— Exercise brief —
When a line in the data below includes "Hfresh", pick it out and copy it.

— Source information —

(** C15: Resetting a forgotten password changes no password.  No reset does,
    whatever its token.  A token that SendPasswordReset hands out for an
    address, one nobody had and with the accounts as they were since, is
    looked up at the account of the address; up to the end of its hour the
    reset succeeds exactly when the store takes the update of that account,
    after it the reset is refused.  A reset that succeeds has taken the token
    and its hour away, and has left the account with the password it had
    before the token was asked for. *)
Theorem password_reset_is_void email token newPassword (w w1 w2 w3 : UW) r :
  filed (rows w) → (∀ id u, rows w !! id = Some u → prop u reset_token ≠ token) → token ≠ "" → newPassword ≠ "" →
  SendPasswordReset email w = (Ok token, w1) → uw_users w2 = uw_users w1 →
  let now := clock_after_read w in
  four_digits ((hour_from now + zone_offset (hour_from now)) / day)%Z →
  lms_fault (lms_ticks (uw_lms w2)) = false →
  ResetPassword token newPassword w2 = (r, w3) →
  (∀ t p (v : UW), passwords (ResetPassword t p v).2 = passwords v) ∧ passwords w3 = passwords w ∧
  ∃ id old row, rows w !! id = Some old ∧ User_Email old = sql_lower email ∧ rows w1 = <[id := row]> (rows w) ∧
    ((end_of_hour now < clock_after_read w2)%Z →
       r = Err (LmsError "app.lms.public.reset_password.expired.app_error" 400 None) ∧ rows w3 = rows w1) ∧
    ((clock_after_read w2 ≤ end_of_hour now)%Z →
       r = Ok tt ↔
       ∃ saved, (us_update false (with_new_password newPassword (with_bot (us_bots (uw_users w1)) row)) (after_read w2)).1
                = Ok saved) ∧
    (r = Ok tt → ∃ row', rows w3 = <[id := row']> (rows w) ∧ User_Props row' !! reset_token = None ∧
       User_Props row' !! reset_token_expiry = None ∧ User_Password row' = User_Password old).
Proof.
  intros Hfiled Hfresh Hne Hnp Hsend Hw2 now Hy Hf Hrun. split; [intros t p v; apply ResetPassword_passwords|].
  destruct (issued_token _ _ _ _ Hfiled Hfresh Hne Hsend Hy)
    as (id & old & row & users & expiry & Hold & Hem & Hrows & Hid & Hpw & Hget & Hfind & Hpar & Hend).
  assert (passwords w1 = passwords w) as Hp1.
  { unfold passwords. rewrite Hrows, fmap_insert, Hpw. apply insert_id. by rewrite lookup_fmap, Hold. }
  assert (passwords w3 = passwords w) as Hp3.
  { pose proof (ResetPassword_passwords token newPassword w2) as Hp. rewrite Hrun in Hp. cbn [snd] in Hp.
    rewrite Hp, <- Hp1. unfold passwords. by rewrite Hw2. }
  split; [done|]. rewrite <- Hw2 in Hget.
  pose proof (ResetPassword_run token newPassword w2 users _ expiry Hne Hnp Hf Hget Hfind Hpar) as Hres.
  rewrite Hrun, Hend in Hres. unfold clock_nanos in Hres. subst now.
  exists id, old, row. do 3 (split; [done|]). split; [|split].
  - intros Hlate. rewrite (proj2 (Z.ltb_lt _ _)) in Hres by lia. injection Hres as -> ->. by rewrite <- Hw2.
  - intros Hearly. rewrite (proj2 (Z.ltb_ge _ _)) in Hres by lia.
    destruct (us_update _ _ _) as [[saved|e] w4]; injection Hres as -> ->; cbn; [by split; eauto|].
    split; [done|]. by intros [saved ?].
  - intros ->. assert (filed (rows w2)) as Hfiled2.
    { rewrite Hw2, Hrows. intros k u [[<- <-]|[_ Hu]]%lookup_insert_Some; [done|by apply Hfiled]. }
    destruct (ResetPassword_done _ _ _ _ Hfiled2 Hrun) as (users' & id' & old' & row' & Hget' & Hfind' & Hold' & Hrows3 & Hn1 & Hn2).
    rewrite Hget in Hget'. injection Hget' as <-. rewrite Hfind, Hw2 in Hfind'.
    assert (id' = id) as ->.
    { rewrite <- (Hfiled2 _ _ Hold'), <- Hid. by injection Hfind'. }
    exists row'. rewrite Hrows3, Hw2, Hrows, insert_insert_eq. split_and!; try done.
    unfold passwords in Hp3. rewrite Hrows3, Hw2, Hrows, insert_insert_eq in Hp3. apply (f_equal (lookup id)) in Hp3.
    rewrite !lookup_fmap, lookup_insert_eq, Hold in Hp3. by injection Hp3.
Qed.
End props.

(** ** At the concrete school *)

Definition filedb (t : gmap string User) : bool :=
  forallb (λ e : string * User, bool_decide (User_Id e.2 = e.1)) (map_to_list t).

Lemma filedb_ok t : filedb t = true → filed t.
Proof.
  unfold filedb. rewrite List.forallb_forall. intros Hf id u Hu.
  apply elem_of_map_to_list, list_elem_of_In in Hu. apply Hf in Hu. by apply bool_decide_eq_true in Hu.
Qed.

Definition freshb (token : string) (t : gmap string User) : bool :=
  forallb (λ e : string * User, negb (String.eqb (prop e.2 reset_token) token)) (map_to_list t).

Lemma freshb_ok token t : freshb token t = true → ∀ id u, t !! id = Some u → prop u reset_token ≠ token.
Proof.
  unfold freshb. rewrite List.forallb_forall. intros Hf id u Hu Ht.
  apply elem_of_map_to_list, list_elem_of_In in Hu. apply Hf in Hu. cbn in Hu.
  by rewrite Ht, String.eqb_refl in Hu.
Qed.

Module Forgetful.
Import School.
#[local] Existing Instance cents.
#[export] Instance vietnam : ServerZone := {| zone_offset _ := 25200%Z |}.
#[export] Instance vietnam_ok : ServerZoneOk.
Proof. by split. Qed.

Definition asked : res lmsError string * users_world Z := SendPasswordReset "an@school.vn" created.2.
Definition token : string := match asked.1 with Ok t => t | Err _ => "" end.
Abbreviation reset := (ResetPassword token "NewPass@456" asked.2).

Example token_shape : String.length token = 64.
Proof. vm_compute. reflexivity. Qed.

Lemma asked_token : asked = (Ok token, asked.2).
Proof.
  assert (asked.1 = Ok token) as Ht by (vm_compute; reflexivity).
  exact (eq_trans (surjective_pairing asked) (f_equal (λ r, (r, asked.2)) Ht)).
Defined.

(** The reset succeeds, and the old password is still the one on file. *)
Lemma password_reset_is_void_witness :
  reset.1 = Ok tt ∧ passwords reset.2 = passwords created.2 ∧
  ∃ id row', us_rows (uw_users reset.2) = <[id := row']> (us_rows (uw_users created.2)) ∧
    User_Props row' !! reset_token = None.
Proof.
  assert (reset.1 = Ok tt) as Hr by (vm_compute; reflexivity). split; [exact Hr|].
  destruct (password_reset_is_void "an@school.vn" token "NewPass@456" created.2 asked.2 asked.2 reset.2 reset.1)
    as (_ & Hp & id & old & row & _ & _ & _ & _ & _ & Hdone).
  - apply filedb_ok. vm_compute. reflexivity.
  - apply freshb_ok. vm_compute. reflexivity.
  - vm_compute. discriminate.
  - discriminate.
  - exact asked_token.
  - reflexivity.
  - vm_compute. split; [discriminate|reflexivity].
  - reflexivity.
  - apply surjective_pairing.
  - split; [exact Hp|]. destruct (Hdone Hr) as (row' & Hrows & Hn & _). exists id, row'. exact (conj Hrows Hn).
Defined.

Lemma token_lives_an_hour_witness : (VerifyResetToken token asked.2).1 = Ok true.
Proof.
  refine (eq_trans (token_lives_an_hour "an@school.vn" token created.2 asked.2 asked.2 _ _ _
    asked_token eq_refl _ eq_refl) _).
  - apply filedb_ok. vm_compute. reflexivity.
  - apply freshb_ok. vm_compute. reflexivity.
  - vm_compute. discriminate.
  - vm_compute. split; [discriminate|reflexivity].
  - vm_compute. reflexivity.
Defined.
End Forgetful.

— The completed task —
  intros Hfiled Hfresh Hne Hnp Hsend Hw2 now Hy Hf Hrun. split; [intros t p v; apply ResetPassword_passwords|].
  destruct (issued_token _ _ _ _ Hfiled Hfresh Hne Hsend Hy)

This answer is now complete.